Balancing work, innovation, and passion for speech systems
Jithendra is an avid badminton player and a technology enthusiast. He dedicates few hours per week in staying updated on AI advancements by attending conferences, reading research papers, and experimenting with new AI models. He frequently collaborates with AWS AI conclaves and industry forums to exchange insights on the future of AI. Recently, Jithendra was speaking at one of the AWS conclaves in Bangalore, sharing Observe.AI’s journey. His passion for continuous learning ensures that he remains at the forefront of AI innovation.
Jithendra’s journey from an AI researcher to an industry leader at Observe.AI reflects the transformative potential of AI in real-world applications. His work at the startup is shaping the future of AI-driven customer engagement, ensuring that businesses can provide faster, smarter, and more personalized interactions.
In fact, Jithendra’s career spanning academia to AI innovation showcases how cutting-edge research can drive real-world impact.
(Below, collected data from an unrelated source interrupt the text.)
(** * Dispatch layer of the zodiac-ai backend: breaker, queue, limiter, AI caller

    A shallow embedding of the Go packages [pkg/circuitbreaker], [pkg/queue],
    [pkg/middleware] (sliding-window limiter), [services/ai-service/client]
    and [services/ai-service/handlers], followed by the properties the
    specification states about them.

    Conventions.
    - Go's [int], [int64] and [time.Duration] are 64-bit signed integers; they
      are values of [Z] and every arithmetic operation of the source is written
      with its wrap-around ([GoInt.wrap64]).
    - [time.Time] is an instant in nanoseconds on an unbounded line ([Z]);
      [time.Now()] is an explicit argument of the function that calls it.
    - Every function that takes a mutex for its whole body is one atomic
      transition on the protected record. *)

From Stdlib Require Import ZArith List String Bool Lia.
From stdpp Require Import base gmap strings list.
Import ListNotations.

(** ** Machine integers *)

Module GoInt.
Local Open Scope Z_scope.

Definition minInt64 : Z := - 2 ^ 63.
Definition maxInt64 : Z := 2 ^ 63 - 1.

(** Two's complement reduction of a mathematical integer to 64 bits. *)
Definition wrap64 (z : Z) : Z := (z + 2 ^ 63) mod 2 ^ 64 - 2 ^ 63.

Definition is_int64 (z : Z) : Prop := minInt64 <= z <= maxInt64.

(** [x++] *)
Definition incr (x : Z) : Z := wrap64 (x + 1).
(** [-x] *)
Definition neg (x : Z) : Z := wrap64 (- x).
(** [x * y] *)
Definition mul (x y : Z) : Z := wrap64 (x * y).
(** [x << n] for an unsigned shift count [n]; a count of 64 or more gives 0. *)
Definition shl (x n : Z) : Z := wrap64 (Z.shiftl x n).
(** [uint(x)] *)
Definition to_uint (x : Z) : Z := x mod 2 ^ 64.
(** X8. The breakdowns [search_stats] returns describe the rows the same
    search returns without a limit: [total] is their number; [by_orgao] has
    exactly one entry per chamber that occurs among them, with the number
    of their rows of that chamber, its counts add up to [total] and come
    in non-increasing order; [by_classe] and [by_relator] have at most ten
    entries, each a class (judge) with the number of rows that have it, in
    non-increasing order of count, so their counts add up to at most
    [total]. *)
Theorem search_stats_describes_the_search (fts : db.Fts5) (c : db.conn)
    (query : string) (ministro classe desde : option string) (order : string)
    (st : db.stats) :
  db.search_stats fts c query ministro classe desde = Ok st ->
  exists hits,
    db.search fts c query ministro classe desde (-1) order = Ok hits
    /\ db.total st = length hits
    /\ (forall k n,
          In (k, n) (db.by_orgao st)
          <-> 1 <= n
              /\ n = rows_in_group (db.column "orgao_julgador") k (map fst hits))
    /\ sum_counts (db.by_orgao st) = db.total st
    /\ StronglySorted (fun x y => snd y <= snd x) (db.by_orgao st)
    /\ (length (db.by_classe st) <= 10
        /\ (forall k n,
              In (k, n) (db.by_classe st) ->
              1 <= n
              /\ n = rows_in_group (db.column "sigla_classe") k (map fst hits))
        /\ sum_counts (db.by_classe st) <= db.total st
        /\ StronglySorted (fun x y => snd y <= snd x) (db.by_classe st))
    /\ (length (db.by_relator st) <= 10
        /\ (forall k n,
              In (k, n) (db.by_relator st) ->
              1 <= n
              /\ n = rows_in_group (db.column "ministro_relator") k (map fst hits))
        /\ sum_counts (db.by_relator st) <= db.total st
        /\ StronglySorted (fun x y => snd y <= snd x) (db.by_relator st)).
Proof.
  unfold db.search_stats, db.search.
  destruct (db.matching fts c query (db._build_filters ministro classe desde))
    as [base|e]; [|discriminate].
  intros [= <-].
  set (hits := sqlite.order_by
                 (db.order_leb
                    (if String.eqb order "data" then db.DataDecisaoDesc else db.Rank))
                 (map (fun r => (r, db.bm25 fts query (db.acordaos c) r)) base)).
  exists hits. split; [reflexivity|].
  assert (Hperm : Permutation (map fst hits) base).
  { unfold hits. rewrite order_by_perm, map_map. simpl. now rewrite map_id. }
  assert (Hin : forall key k,
             rows_in_group key k (map fst hits) = rows_in_group key k base)
    by (intros; now apply rows_in_group_perm).
  assert (Hlen : length hits = length base)
    by (rewrite <- (Permutation_length Hperm); now rewrite length_map).
  cbn [db.total db.by_orgao db.by_classe db.by_relator].
  destruct (by_count_desc_groups (db.column "orgao_julgador") base) as (O1 & O2 & O3).
  destruct (by_count_desc_groups (db.column "sigla_classe") base) as (C1 & C2 & C3).
  destruct (by_count_desc_groups (db.column "ministro_relator") base) as (R1 & R2 & R3).
  cbv zeta in *. rewrite Hlen.
  split; [reflexivity|]. split; [intros k n; rewrite Hin; apply O1|].
  split; [exact O2|]. split; [exact O3|]. split.
  - split; [pose proof (sql_limit_length 10 (db.by_count_desc
              (db.group_count (db.column "sigla_classe") base)) ltac:(lia)); lia|].
    split; [intros k n H; apply sql_limit_In in H; rewrite Hin; now apply C1|].
    split; [rewrite <- C2; apply sum_counts_limit|now apply sql_limit_sorted].
  - split; [pose proof (sql_limit_length 10 (db.by_count_desc
              (db.group_count (db.column "ministro_relator") base)) ltac:(lia)); lia|].
    split; [intros k n H; apply sql_limit_In in H; rewrite Hin; now apply R1|].
    split; [rewrite <- R2; apply sum_counts_limit|now apply sql_limit_sorted].
Qed.

(** The three decisions of the example store under the query [dano]. *)
Lemma search_stats_describes_the_search_witness :
  exists st hits,
    db.search_stats fts5_barewords.engine scenario.conn3 "dano" None None None
    = Ok st
    /\ db.search fts5_barewords.engine scenario.conn3 "dano" None None None (-1)
         "data" = Ok hits
    /\ db.total st = length hits
    /\ sum_counts (db.by_orgao st) = db.total st.
Proof.
  assert (H : exists st,
             db.search_stats fts5_barewords.engine scenario.conn3 "dano"
               None None None = Ok st)
    by (vm_compute; eexists; reflexivity).
  destruct H as [st H]. exists st.
  destruct (search_stats_describes_the_search _ _ _ _ _ _ "data" st H)
    as (hits & Hs & Ht & _ & Hsum & _).
  exists hits. repeat split; assumption.
Defined.

(** ** The client *)

Lemma retry_loop_trace {A : Type} (url : string) (send : nat -> option A)
    (s : state) :
  exists s',
    client.retry_loop url send (seq 0 client.MAX_RETRIES) s
    = (match first_reply send with
       | Some a => Ok a
       | None => Raise (HTTPError url)
       end, s')
    /\ retried url send s s'.
Proof.
  unfold first_reply, retried, attempts_made, backoff. simpl.
  unfold bind, request, sleep, ret, raise. simpl.
  destruct (send 0%nat) as [a|]; simpl.
  { eexists. split; [reflexivity|]. simpl. repeat split. lia. }
  destruct (send 1%nat) as [a|]; simpl.
  { eexists. split; [reflexivity|]. simpl. rewrite <- app_assoc. repeat split. }
  destruct (send 2%nat) as [a|]; simpl.
  { eexists. split; [reflexivity|]. simpl. rewrite <- !app_assoc.
    repeat split. lia. }
  eexists. split; [reflexivity|]. simpl. rewrite <- !app_assoc.
  repeat split. lia.
Qed.

(** X9. The retry policy of the two JSON requests.  [download_json] and
    [get_dataset_resources] return the first answer among at most three
    attempts and raise the HTTP error when all three fail; they request
    the URL once per attempt and stop at the first answer; they sleep 5
    seconds after a first failure and 10 after a second one, not after
    the third; and they touch neither the database, nor the files, nor
    the console. *)
Theorem requests_retry_with_backoff (w : World) (s : state) :
  (forall url,
     exists s',
       client.download_json w url s
       = (match first_reply (get_json w url) with
          | Some raw => Ok raw
          | None => Raise (HTTPError url)
          end, s')
       /\ retried url (get_json w url) s s')
  /\ (forall dataset,
        let url := (config.CKAN_BASE_URL ++ "/package_show?id=" ++ dataset)%string in
        exists s',
          client.get_dataset_resources w dataset s
          = (match first_reply (package_show w dataset) with
             | Some resources => Ok resources
             | None => Raise (HTTPError url)
             end, s')
          /\ retried url (package_show w dataset) s s')
  /\ (forall (A : Type) (send : nat -> option A),
        1 <= attempts_made send <= client.MAX_RETRIES
        /\ (first_reply send = None -> attempts_made send = client.MAX_RETRIES)
        /\ (forall a, first_reply send = Some a ->
              send (attempts_made send - 1) = Some a
              /\ forall k, k < attempts_made send - 1 -> send k = None)
        /\ backoff 1 = 0 /\ backoff 2 = 5 /\ backoff 3 = 15).
Proof.
  split; [|split].
  - intros url. apply retry_loop_trace.
  - intros dataset. cbv zeta. apply retry_loop_trace.
  - intros A send. unfold attempts_made, first_reply, client.MAX_RETRIES.
    split; [destruct (send 0%nat); [lia|destruct (send 1%nat); lia]|].
    split; [destruct (send 0%nat); [discriminate|];
            destruct (send 1%nat); [discriminate|reflexivity]|].
    split; [|repeat split].
    intros a. destruct (send 0%nat) as [a0|] eqn:E0.
    { intros [= <-]. split; [exact E0|]. simpl. intros k Hk. lia. }
    destruct (send 1%nat) as [a1|] eqn:E1.
    { intros [= <-]. split; [exact E1|]. simpl. intros k Hk.
      assert (k = 0%nat) as -> by lia. exact E0. }
    intros H. split; [exact H|]. simpl. intros k Hk.
    assert (k = 0%nat \/ k = 1%nat) as [->| ->] by lia; assumption.
Qed.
Interestingly, in this journey, Jithendra noted, “AWS has been a key partner, whether it is for cloud solutions, managing scale, trying out different models or comprehending language nuances.”
With AWS as a technology enabler, Observe.AI is poised to drive the next wave of AI-powered contact centers, bridging the gap between human intelligence and machine efficiency. As AI continues to evolve, Jithendra’s contributions will undoubtedly play a pivotal role in defining the future of voice AI and conversation intelligence.